When Arafat died, and Abbas succeeded him as ruler of both the PLO and PA in 2004, it was hoped by many in the West that he would seriously govern as a moderate and pursue peace, yet already in his initial 2004-2005 campaign for PA president, Abbas said he would shield Palestinian terrorists from Israel and that he had no plans to crack down on them. Abbas won a four-year term in that election; 17 years later, no new election has ever been held. Unsurprisingly, the democracy monitor Freedom House rates Abbas's PA-run West Bank to be Not Free, noting that: "[t]he PA lacks an executive or legislature with an electoral mandate. Because the legislature has not functioned since 2007, new laws are introduced via presidential decree... The news media are generally not free in the West Bank; journalists are surveilled and repressed... Human rights groups regularly document allegations of arbitrary detention by PA security forces." In contrast, Freedom House designates Israel as Free, finding that "Israel is a parliamentary democracy with a multiparty system and independent institutions that guarantee political rights and civil liberties for most of the population."

In hindsight, perhaps the Holocaust denial of the dictator Abbas should not have been so shocking. In 1982, Abbas wrote a doctoral thesis at Patrice Lumumba University in Soviet Moscow, titled "The Secret Connection between the Nazis and the Leaders of the Zionist Movement," in which he asserted that under a million Jews had died in the Holocaust; a later 1984 introduction challenged the existence of the Nazi gas chambers. Horrifically, he alleges that Jewish Zionists joined forces with the Nazis to inflict the Holocaust on European Jewry. Perhaps when a famous Holocaust denier denies the Holocaust, he isn't telling us anything about himself we don't already know. Nevertheless, it is an important light in which to consider the consistent antisemitic incitement in Palestinian educational materials and public media.

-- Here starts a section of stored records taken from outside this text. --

(** What a step has to show. *)
Lemma push_ok s now' :
  sys_ok topology s -> snapshot_ok topology now' -> now_ok topology now' ->
  seen_ok topology (sy_now s) now' -> named_ok now' -> sys_ok topology (push s now').
Proof.
  intros [H1 H2 H3] S N B K. pose proof (so_ctl _ _ S) as Hg. split; cbn.
  - intros sn [->|Hsn]%elem_of_cons; [done|]. by apply H1.
  - done.
  - intros sn [->|Hsn]%elem_of_cons; [by apply seen_refl|].
    eapply seen_trans; [done|by apply H3|done].
Qed.

(** Slot functions that agree. *)
Lemma phase_slots_ext t o1 o2 o1' o2' :
  o1' = o1 -> o2' = o2 -> phase_slots topology t o1 o2 -> phase_slots topology t o1' o2'.
Proof. by intros -> ->. Qed.
Lemma coupled_ext r live sl sl' : (forall g, sl' g = sl g) -> coupled topology r live sl -> coupled topology r live sl'.
Proof.
  intros He. destruct live as [t|]; cbn.
  - intros [Hq Hp]. split; [|by rewrite !He]. intros g H1 H2. rewrite He. auto.
  - intros [Ha Hq]. split; [by rewrite He|]. intros g Hg. rewrite He. auto.
Qed.
End step.
Lemma executed_now_ok : now_ok topology now'.
Proof using All.
  destruct (sk_now _ _ Hok) as [_ N2 N3 N4 _]. split.
  - apply executed_aborted.
  - intros t Ht Hp. destruct (has_groups _ s Hok t Ht) as (Hs & _).
    eapply aborted_later; [by apply data_laters|]. by apply N2.
  - intros t Ht Hp. destruct (has_groups _ s Hok t Ht) as (_ & Hd & _).
    eapply aborted_later; [by apply data_laters|]. by apply N3.
  - intros t Ht Hp. specialize (N4 t Ht Hp). etrans; [exact N4|].
    destruct (decide (mv_destination (tr_movement t) = g)) as [E|Hne]; [|by rewrite slot_at_ne].
    rewrite E. apply executed_high.
  - apply executed_coupled.
Qed.

Lemma executed_named : named_ok topology now'.
Proof using All.
  pose proof now_named as [K1 K2]. split; intros g' x a Hg' Hs;
    (destruct (decide (g' = g)) as [->|Hne]; [|rewrite slot_at_ne in Hs by done; eauto]);
    (destruct (moved_cases x) as [E|(Hst & _)]; [rewrite E in Hs; eauto|]); pose proof Hev as Hev'.
  - destruct (step_serves _ _ _ _ _ _ _ _ Hst Hs) as [Hold|(o & Ec & <-)]; [eauto|].
    rewrite Ec in Hev'. by destruct Hev' as [_ ?].
  - destruct (step_gave_up _ _ _ _ _ _ _ _ Hst Hs) as [Hold|Ec]; [eauto|].
    rewrite Ec in Hev'. by destruct Hev' as [_ ?].
Qed.

(** *** What the old slots still mean *)

Lemma executed_fenced x image data : fenced_with image (slot_at topology now x g) data ->
  fenced_with image (slot_at topology now' x g) data
  \/ aborted_at now' g (mv_id (ip_movement image))
  \/ exists t a, has c t /\ phase_activation (tr_phase t) = Some a /\ ac_image a = image.
Proof using All.
  intros (previous & Hs). destruct (moved_cases x) as [->|(Hst & _ & Hab)]; [left; by exists previous|].
  rewrite Hs in Hst. pose proof Hev as Hev'.
  destruct (fenced_moves _ _ _ _ _ _ _ _ _ Hst) as [(a & Ec & Ha & _)|(ab & Ec & Hm & _)].
  - right. right. rewrite Ec in Hev'. destruct Hev' as [_ (t & Ht & Hp)]. eauto.
  - right. left. rewrite Hm. by apply Hab.
Qed.

Lemma executed_installed x p data : installed_with p (slot_at topology now x g) data ->
  installed_with p (slot_at topology now' x g) data
  \/ aborted_at now' g (mv_id (ip_movement (in_image p)))
  \/ exists t o, has c t /\ phase_ownership (tr_phase t) = Some o /\ ow_installation o = p.
Proof using All.
  intros (previous & Hs). destruct (moved_cases x) as [->|(Hst & _ & Hab)]; [left; by exists previous|].
  rewrite Hs in Hst. pose proof Hev as Hev'.
  destruct (installed_moves _ _ _ _ _ _ _ _ _ Hst) as [(o & Ec & Ho & _)|(ab & Ec & Hm & _)].
  - right. right. rewrite Ec in Hev'. destruct Hev' as [_ (t & Ht & Hp)]. eauto.
  - right. left. rewrite Hm. by apply Hab.
Qed.

(** The unfinished transfer behind a slot that names its proofs. *)
Lemma executed_live x rt t : co_routes c !! N.to_nat x = Some rt -> has c t -> complete t = false ->
  tr_shard t = x -> live_of c x = Some t.
Proof using All.
  intros Hr Ht Hc Hx. destruct executed_wf as (i & Hi & W & _). by apply (live_of_Some c i W).
Qed.

Lemma executed_active x e a data t :
  slot_at topology now x g = Some (mkShard (SActive e (Some a)) (Some data)) ->
  has c t -> tr_phase t = POwned (ac_ownership a) ->
  exists data', slot_at topology now' x g = Some (mkShard (SActive e (Some a)) (Some data')).
Proof using All.
  intros Hs Ht Hp. destruct (moved_cases x) as [->|(Hst & (rt & Hr) & Hab)]; [eauto|].
  destruct executed_wf as (i & Hi & W & _).
  destruct (slot_valid x _ Hs) as [(Hact & _) _]. cbn in Hact. unfold active_invalid in Hact. cbn in Hact. bool_inv.
  pose proof (phase_ownership_own c i W t (ac_ownership a) Ht) as Hm. rewrite Hp in Hm. specialize (Hm eq_refl).
  assert (Hid : ac_id a = tr_id t) by (unfold ac_id, tr_id, ac_image; by rewrite Hm).
  assert (Hc : complete t = false) by (unfold complete; by rewrite Hp).
  assert (Hl : live_of c x = Some t).
  { apply (executed_live x rt t Hr Ht Hc). unfold tr_shard. by rewrite <- Hid. }
  assert (Hd : g = mv_destination (tr_movement t)).
  { rewrite <- Hm. pose proof (proj1 data_group).
    match goal with H : activation_valid a = true |- _ => unfold activation_valid in H end. bool_inv.
    unfold ac_image in *. congruence. }
  assert (He : e = tr_epoch t) by (unfold tr_epoch; by rewrite <- Hid). rewrite He in Hs |- *.
  apply (active_destination topology s Hok i Hi g index x command reply _ rt Hg Hin Hev executed_fresh
    (fun ab E => proj1 (Hab ab E)) Hst Hr t Hl a data Hd); [|done]. unfold owned. by rewrite Hp.
Qed.

Lemma executed_retired x a cleaned sd t :
  slot_at topology now x g = Some (mkShard (SRetired a cleaned) sd) ->
  has c t -> tr_phase t = PActivated a ->
  slot_at topology now' x g = Some (mkShard (SRetired a cleaned) sd).
Proof using All.
  intros Hs Ht Hp. destruct (moved_cases x) as [->|(Hst & (rt & Hr) & Hab)]; [done|exfalso].
  destruct executed_wf as (i & Hi & W & _).
  destruct (slot_valid x _ Hs) as [Hret _]. cbn in Hret. unfold retired_invalid in Hret. bool_inv.
  destruct (phase_activation_own c i W t a Ht) as [Hm _]; [by rewrite Hp|].
  assert (Hc : complete t = false) by (unfold complete; by rewrite Hp).
  assert (Hl : live_of c x = Some t).
  { apply (executed_live x rt t Hr Ht Hc). unfold tr_shard, tr_id. by rewrite <- Hm. }
  assert (Hq : quiet (ti_epoch (ac_id a)) (slot_at topology now x g)).
  { right. exists a, cleaned, sd. split; [done|lia]. }
  destruct (quiet_destination topology s Hok i Hi g index x command reply _ rt Hg Hin Hev executed_fresh
    (fun ab E => proj1 (Hab ab E)) Hst Hr t Hl _ Hq) as [Hd _].
  destruct (has_ne c i W t Ht). rewrite <- Hd, <- Hm. pose proof (proj1 data_group). congruence.
Qed.

Lemma executed_seen : seen_ok topology now now'.
Proof using All.
  split.
  - reflexivity.
  - apply data_laters.
  - intros g' x image data Hg' Hf. destruct (decide (g' = g)) as [->|Hne]; [by apply executed_fenced|].
    rewrite slot_at_ne by done. by left.
  - intros g' x p data Hg' Hf. destruct (decide (g' = g)) as [->|Hne]; [by apply executed_installed|].
    rewrite slot_at_ne by done. by left.
  - apply now_named.
  - intros g' x e a data Hg' Hs t Ht Hp. destruct (decide (g' = g)) as [->|Hne]; [by eapply executed_active|].
    rewrite slot_at_ne by done. by exists data.
  - apply now_named.
  - intros g' x a cleaned sd Hg' Hs t Ht Hp. destruct (decide (g' = g)) as [->|Hne]; [by eapply executed_retired|].
    by rewrite slot_at_ne.
Qed.

Lemma executed_ok : sys_ok topology (push s now').
Proof using All.
  apply push_ok; [done|apply data_snapshot_ok|apply executed_now_ok|apply executed_seen|apply executed_named].
Qed.
End executed.
End data_step.

(** ** Every commit of a data group *)

Section commit.
Context `{Fmt : TypeFormats} `{SerC : Serialize Controller} `{DFmt : DataFormats} `{Laws : !DataLaws}.
Variable topology : Topology.
Hypothesis Htop : topology_valid topology = true.
Variable s : System.
Hypothesis Hok : sys_ok topology s.
Variable g : GroupId.
Hypothesis Hg : g ∈ tp_groups topology.
Notation now := (sy_now s).
Notation d := (sn_data (sy_now s) g).

Lemma data_watermark_ok n : dm_applied d <= n <= u64_max ->
  sys_ok topology (push s (put_machine now g (MData (d <| dm_applied := n |>)))).
Proof using All.
  intros Hn. pose proof (now_snapshot topology s Hok) as HS. destruct (so_data _ _ HS g Hg) as [Hgd Hgr].
  apply (frame_ok topology s Hok g _ Hg).
  - by apply data_good_applied.
  - split; [done|cbn; lia|by intros o|by intros key o].
  - intros Hi. by apply (so_data_config _ _ HS g Hg).
  - done.
  - intros x. unfold slot_at. by rewrite data_at_eq.
Qed.

Lemma evidence_typed command : evidence topology s g (OData command) -> command_typed command.
Proof using Hok.
  intros [_ He]. destruct command; try done. destruct He as (t & Ht & Hp). cbn.
  destruct (now_wf _ s Hok t Ht) as (i & Hi & W).
  destruct (phase_abort_own _ _ W t abort Ht Hp) as (_ & _ & Hle).
  destruct (so_ctl _ _ (now_snapshot topology s Hok)) as [Hmax _]. unfold abort_typed. lia.
Qed.

(** The shards a group owns at bootstrap. *)
Lemma fold_insert_lookup (owned : list ShardId) (m : gmap ShardId Shard) sh x :
  fold_left (fun shards shard => <[shard := sh]> shards) owned m !! x
  = if bool_decide (x ∈ owned) then Some sh else m !! x.
Proof using.
  revert m. induction owned as [|y owned IH]; intros m; cbn [fold_left]; [done|].
  rewrite IH. destruct (decide (x ∈ owned)) as [Hin|Hin].
  - rewrite !bool_decide_eq_true_2; [done|by right|done].
  - rewrite (bool_decide_eq_false_2 _ Hin). destruct (decide (x = y)) as [->|Hne].
    + rewrite lookup_insert_eq, bool_decide_eq_true_2; [done|by left].
    + rewrite lookup_insert_ne, bool_decide_eq_false_2; [done| |done].
      by intros [?|?]%elem_of_cons.
Qed.
Lemma owners_bound : len64 (tp_owners topology) <= MAX_SHARDS.
Proof using Htop.
  destruct (topology_valid_inv _ Htop) as (_ & H & _). unfold groups_owners_invalid in H. by bool_inv.
Qed.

For those who don't know—for instance, for those raised in regimes like the PA, which distort and deny the Holocaust—the Nazi Third Reich carried out an industrialized genocide of most of Europe's Jews, slaughtering 6 million Jews out of about 16 million then living in the world. Even according to the most optimistic interpretations, the Jewish population has never returned to that prewar peak. Meanwhile, by some estimates, the Palestinian population has increased by nine times since the Partition of the British Mandate. Somehow, this is supposed to be happening while Israel (according to Abbas) perpetrates 50 equivalents of the slaughter of the 6 million—which would mean killing approximately 300 million Palestinians, about the current population of the United States. The mind boggles.

Yet, in the Middle East of today, the mathematically, historically, and ethically challenged Abbas is allowed to masquerade as a statesman, a moderate, and a peacemaker. It surely helps him that his domestic opposition, Hamas, is dedicated by charter to Israel's destruction, while the violent Palestinian Islamic Jihad (PIJ) is a pawn of revolutionary Iran, and the forces of Boycott, Divestment, and Sanctions (BDS) attempt to "anti-normalize" the Israeli state. Yet these forces are as often allies as rivals in the poisonous stew that passes for Palestinian politics, as each supported Abbas's "50 Holocausts" comment—not only in spirit but in content. That should tell the world as much as one could hope to know about the prospects Israel has for peace with a Palestinian culture that has been brainwashed by decades of official Holocaust denial and antisemitic incitement. Israel has about as much of a chance of a peace agreement with this group of "leaders" as it does of a joint space program with moon landing deniers. For peace to materialize in the Holy Land, a whole new generation of Palestinian leadership must step forward.

Bassem Eid is a Palestinian human rights activist.

The views expressed in this article are the writer's own.